*** AVAILABLE DATA Section Begins ***
(* ===== verification/MqMem.v ===== *)
(** The messages of [Mq]: taking them from the free lists or the heap, putting
    them into a queue in order, taking the first one, and freeing them, run on
    a state with the invariant. *)
From stdpp Require Import sorting.
From S2P Require Import Prelude Links Queue Alloc Wdog MmHeapInv Monad Sched SchedSpec SchedInv SchedMerge SchedThms SchedFrame Sem SemInv SemSpec Mq MqInv MqSpec.

Definition put_list (k : mqlist) (l : list Z) (Ms : mqlist -> list Z) : mqlist -> list Z :=
  fun x => if decide (x = k) then l else Ms x.

Lemma put_list_eq k l Ms : put_list k l Ms k = l.
Proof. unfold put_list. by rewrite decide_True. Qed.
Lemma put_list_ne k k' l Ms : k' <> k -> put_list k l Ms k' = Ms k'.
Proof. unfold put_list. intros. by rewrite decide_False. Qed.

Section mem.
Context {H : Type} `{!Allocator H} `{!AllocatorLaws H}.
Implicit Types (s : mq_s H) (Ms : mqlist -> list Z).

(** Only the messages and their memory change. *)
Record mem_only s s' : Prop := {
  my_sems : sems s' = sems s;
  my_msgqs : msgqs s' = msgqs s;
  my_des : mqdess s' = mqdess s;
  my_waitq : msgwaitq s' = msgwaitq s;
  my_irq : in_interrupt (wds s') = in_interrupt (wds s)
}.

#[export] Instance mem_only_preorder : PreOrder mem_only.
Proof. split; [done|]. intros s1 s2 s3 [] []. split; congruence. Qed.

(** The message queues hold the same messages. *)
Definition same_queues s Ms s' Ms' : Prop :=
  forall q, Ms' (MSGLIST q) = Ms (MSGLIST q) /\
    forall x, x ∈ Ms (MSGLIST q) -> msgs s' !! x = msgs s !! x.

Lemma same_queues_trans s1 Ms1 s2 Ms2 s3 Ms3 :
  same_queues s1 Ms1 s2 Ms2 -> same_queues s2 Ms2 s3 Ms3 -> same_queues s1 Ms1 s3 Ms3.
Proof.
  intros H1 H2 q. destruct (H1 q) as [E1 F1], (H2 q) as [E2 F2]. split; [congruence|].
  intros x Hx. rewrite F2, F1; [done..|by rewrite E1].
Qed.

Lemma sorted_ext_in pr pr' (l : list Z) :
  (forall x, x ∈ l -> pr' x = pr x) -> StronglySorted (by_prio pr) l ->
  StronglySorted (by_prio pr') l.
Proof.
  intros He Hs. induction Hs as [|x l Hs IH Hf]; constructor; [apply IH; set_solver|].
  rewrite Forall_forall in Hf |- *. intros y Hy. specialize (Hf y Hy). unfold by_prio in *.
  rewrite !He by set_solver. done.
Qed.

Lemma entries_ext s s' (l : list Z) :
  (forall x, x ∈ l -> msgs s' !! x = msgs s !! x) -> entry s' <$> l = entry s <$> l.
Proof.
  intros He. apply list_fmap_ext. intros i x Hx. unfold entry.
  rewrite He; [done|]. by eapply list_elem_of_lookup_2.
Qed.

Lemma messages_same s Ms s' Ms' q :
  same_queues s Ms s' Ms' -> messages s' Ms' q = messages s Ms q.
Proof. intros Hs. destruct (Hs q) as [E F]. unfold messages. rewrite E. by apply entries_ext. Qed.

Lemma pool_in_ext s s' (l : list Z) :
  (forall x, x ∈ l -> msgs s' !! x = msgs s !! x) -> pool_in s' l = pool_in s l.
Proof.
  intros He. unfold pool_in. do 2 f_equal. apply list_filter_ext_in.
  intros x Hx. unfold is_pool. by rewrite He.
Qed.

Lemma queue_ok_ext s s' Ms Ms' q r :
  queue_ok s Ms q r -> Ms' (MSGLIST q) = Ms (MSGLIST q) ->
  (forall x, x ∈ Ms (MSGLIST q) -> msgs s' !! x = msgs s !! x) -> queue_ok s' Ms' q r.
Proof.
  intros [] E He. split; rewrite ?E; try done.
  - eapply sorted_ext_in; [|done]. intros x Hx. unfold mprio. by rewrite He.
  - by rewrite (pool_in_ext s).
  - intros x Hx. unfold mlen. rewrite He by done. by apply qo_len.
Qed.

(** The invariant for new memory; [q]: the queue that changes its count. *)
Lemma mq_inv_mem ex ex' idle s s' Ls Ms Ms' B B' :
  mq_inv_but ex idle s Ls Ms B -> sems s' = sems s -> msgwaitq s' = msgwaitq s ->
  in_interrupt (wds s') = in_interrupt (wds s) -> mem_inv ex' s' Ms' B' ->
  (forall q, option_map (fun r => (nwaitnotempty r, nwaitnotfull r)) (msgqs s' !! q) =
             option_map (fun r => (nwaitnotempty r, nwaitnotfull r)) (msgqs s !! q)) ->
  (forall q r, msgqs s' !! q = Some r -> queue_ok s' Ms' q r) ->
  mq_inv_but ex' idle s' Ls Ms' B'.
Proof.
  intros [] E1 E2 E3 Hm Hn Hq. split; try done; [by rewrite E1| |by rewrite E1, E3].
  destruct mi_wait as [Hc Hw Hl Hnull].
  assert (Hsome : forall q, is_Some (msgqs s' !! q) <-> is_Some (msgqs s !! q)).
  { intros q. specialize (Hn q). destruct (msgqs s' !! q), (msgqs s !! q); try done;
      split; eauto; by intros []. }
  split; unfold blocked_on; rewrite ?E2; try done.
  - intros q r w Hqr. specialize (Hn q). rewrite Hqr in Hn.
    destruct (msgqs s !! q) as [r0|] eqn:E; [|done]. simpl in Hn.
    injection Hn as Hn1 Hn2. specialize (Hc q r0 w E). unfold blocked_on in Hc.
    rewrite <- Hc. by destruct w.
  - intros x Hx. destruct (Hw x Hx) as [? ?]. split; [|done]. by apply Hsome.
  - apply eq_None_not_Some. rewrite Hsome, Hnull. by intros [].
Qed.

Lemma mq_inv_mem_only ex ex' idle s s' Ls Ms Ms' B B' :
  mq_inv_but ex idle s Ls Ms B -> mem_only s s' -> mem_inv ex' s' Ms' B' ->
  same_queues s Ms s' Ms' -> mq_inv_but ex' idle s' Ls Ms' B'.
Proof.
  intros Hi [] Hm Hs. eapply mq_inv_mem; try done.
  - intros q. by rewrite my_msgqs0.
  - intros q r. rewrite my_msgqs0. intros Hq. destruct (Hs q) as [E F].
    eapply queue_ok_ext; [by apply (mi_queue _ _ _ _ _ _ Hi)|done|done].
Qed.

(** * Moving messages *)

(** The first node of the list [k] leaves it. *)
Lemma remfirst_nil k s Ms ex B :
  mem_inv ex s Ms B -> Ms k = [] ->
  exists s', remfirst k s = Some (NULL, s') /\ mem_only s s' /\ msgs s' = msgs s /\
    wds s' = wds s /\ mem_inv ex s' Ms B.
Proof.
  intros Hm Hk. destruct (mv_repr _ _ _ _ Hm k) as (_ & _ & Hh & _). rewrite Hk in Hh. simpl in Hh.
  unfold remfirst, sq_remfirst. rewrite Hh. eexists. split; [done|]. split_and!; try done.
  destruct Hm. split; try done. intros k'. simpl. case_decide; subst; done.
Qed.

Lemma remfirst_run k s Ms B x l :
  mem_inv NULL s Ms B -> Ms k = x :: l -> holds_msgs k = true ->
  exists s', remfirst k s = Some (x, s') /\ mem_only s s' /\ msgs s' = msgs s /\
    wds s' = wds s /\ mem_inv x s' (put_list k l Ms) B /\ x <> NULL /\ is_Some (msgs s !! x).
Proof.
  intros Hm Hk Hmk. pose proof (mv_repr _ _ _ _ Hm k) as Hr. rewrite Hk in Hr.
  pose proof Hr as (Hnd & Hnull & _). apply NoDup_cons in Hnd as [Hxl Hnd].
  assert (Hx : x ∈ Ms k) by (rewrite Hk; by left).
  pose proof (sq_remfirst_spec _ _ _ Hr) as Hrem. unfold remfirst.
  destruct (sq_remfirst _ _) as [[x' q'] m']. simpl in Hrem. rewrite drop_0 in Hrem.
  destruct Hrem as (-> & Hr' & Hsl). eexists. split; [done|].
  assert (Hsub : forall k' y, y ∈ put_list k l Ms k' -> y ∈ Ms k').
  { intros k' y. destruct (decide (k' = k)) as [->|Hne];
      [rewrite put_list_eq, Hk; by right|by rewrite put_list_ne]. }
  split_and!; try done; [|set_solver|by apply (mv_msg _ _ _ _ Hm k)].
  destruct Hm. split; simpl; try done.
  - intros k'. case_decide as E; [subst; by rewrite put_list_eq|]. rewrite put_list_ne by done.
    eapply sq_repr_frame; [apply mv_repr|exact Hsl|].
    intros y Hy Hy'. apply E, (mv_disj k' k y); [done|by rewrite Hk].
  - intros k1 k2 y H1 H2. apply (mv_disj _ _ y); by apply Hsub.
  - intros k' y Hk' Hy. apply (mv_msg k'); [done|by apply Hsub].
  - intros y m Hy. apply mv_fixed, Hsub, Hy.
  - intros y m Hy. apply mv_irq, Hsub, Hy.
  - intros y Hy. destruct (decide (y = x)) as [->|Hne]; [by left|right].
    destruct (mv_all y Hy) as [->|(k' & Hk' & Hy')].
    + by rewrite mv_null in Hy; destruct Hy.
    + exists k'. split; [done|]. destruct (decide (k' = k)) as [->|]; [|by rewrite put_list_ne].
      rewrite put_list_eq. rewrite Hk in Hy'. by apply elem_of_cons in Hy' as [|].
  - intros k'. destruct (decide (k' = k)) as [->|Hne]; [by rewrite put_list_eq|].
    rewrite put_list_ne by done. intros Hx'. by apply Hne, (mv_disj _ _ x).
  - intros y [Hy|[k' Hy]]; apply mv_block; [by left|right; exists k'; by apply Hsub].
Qed.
*** AVAILABLE DATA Section Ends ***
Word for word, please print every line from the beginning of the records to the line bearing "entry s <$> l.", counting both ends and stopping there.

(* ===== verification/MqMem.v ===== *)
(** The messages of [Mq]: taking them from the free lists or the heap, putting
    them into a queue in order, taking the first one, and freeing them, run on
    a state with the invariant. *)
From stdpp Require Import sorting.
From S2P Require Import Prelude Links Queue Alloc Wdog MmHeapInv Monad Sched SchedSpec SchedInv SchedMerge SchedThms SchedFrame Sem SemInv SemSpec Mq MqInv MqSpec.

Definition put_list (k : mqlist) (l : list Z) (Ms : mqlist -> list Z) : mqlist -> list Z :=
  fun x => if decide (x = k) then l else Ms x.

Lemma put_list_eq k l Ms : put_list k l Ms k = l.
Proof. unfold put_list. by rewrite decide_True. Qed.
Lemma put_list_ne k k' l Ms : k' <> k -> put_list k l Ms k' = Ms k'.
Proof. unfold put_list. intros. by rewrite decide_False. Qed.

Section mem.
Context {H : Type} `{!Allocator H} `{!AllocatorLaws H}.
Implicit Types (s : mq_s H) (Ms : mqlist -> list Z).

(** Only the messages and their memory change. *)
Record mem_only s s' : Prop := {
  my_sems : sems s' = sems s;
  my_msgqs : msgqs s' = msgqs s;
  my_des : mqdess s' = mqdess s;
  my_waitq : msgwaitq s' = msgwaitq s;
  my_irq : in_interrupt (wds s') = in_interrupt (wds s)
}.

#[export] Instance mem_only_preorder : PreOrder mem_only.
Proof. split; [done|]. intros s1 s2 s3 [] []. split; congruence. Qed.

(** The message queues hold the same messages. *)
Definition same_queues s Ms s' Ms' : Prop :=
  forall q, Ms' (MSGLIST q) = Ms (MSGLIST q) /\
    forall x, x ∈ Ms (MSGLIST q) -> msgs s' !! x = msgs s !! x.

Lemma same_queues_trans s1 Ms1 s2 Ms2 s3 Ms3 :
  same_queues s1 Ms1 s2 Ms2 -> same_queues s2 Ms2 s3 Ms3 -> same_queues s1 Ms1 s3 Ms3.
Proof.
  intros H1 H2 q. destruct (H1 q) as [E1 F1], (H2 q) as [E2 F2]. split; [congruence|].
  intros x Hx. rewrite F2, F1; [done..|by rewrite E1].
Qed.

Lemma sorted_ext_in pr pr' (l : list Z) :
  (forall x, x ∈ l -> pr' x = pr x) -> StronglySorted (by_prio pr) l ->
  StronglySorted (by_prio pr') l.
Proof.
  intros He Hs. induction Hs as [|x l Hs IH Hf]; constructor; [apply IH; set_solver|].
  rewrite Forall_forall in Hf |- *. intros y Hy. specialize (Hf y Hy). unfold by_prio in *.
  rewrite !He by set_solver. done.
Qed.

Lemma entries_ext s s' (l : list Z) :
  (forall x, x ∈ l -> msgs s' !! x = msgs s !! x) -> entry s' <$> l = entry s <$> l.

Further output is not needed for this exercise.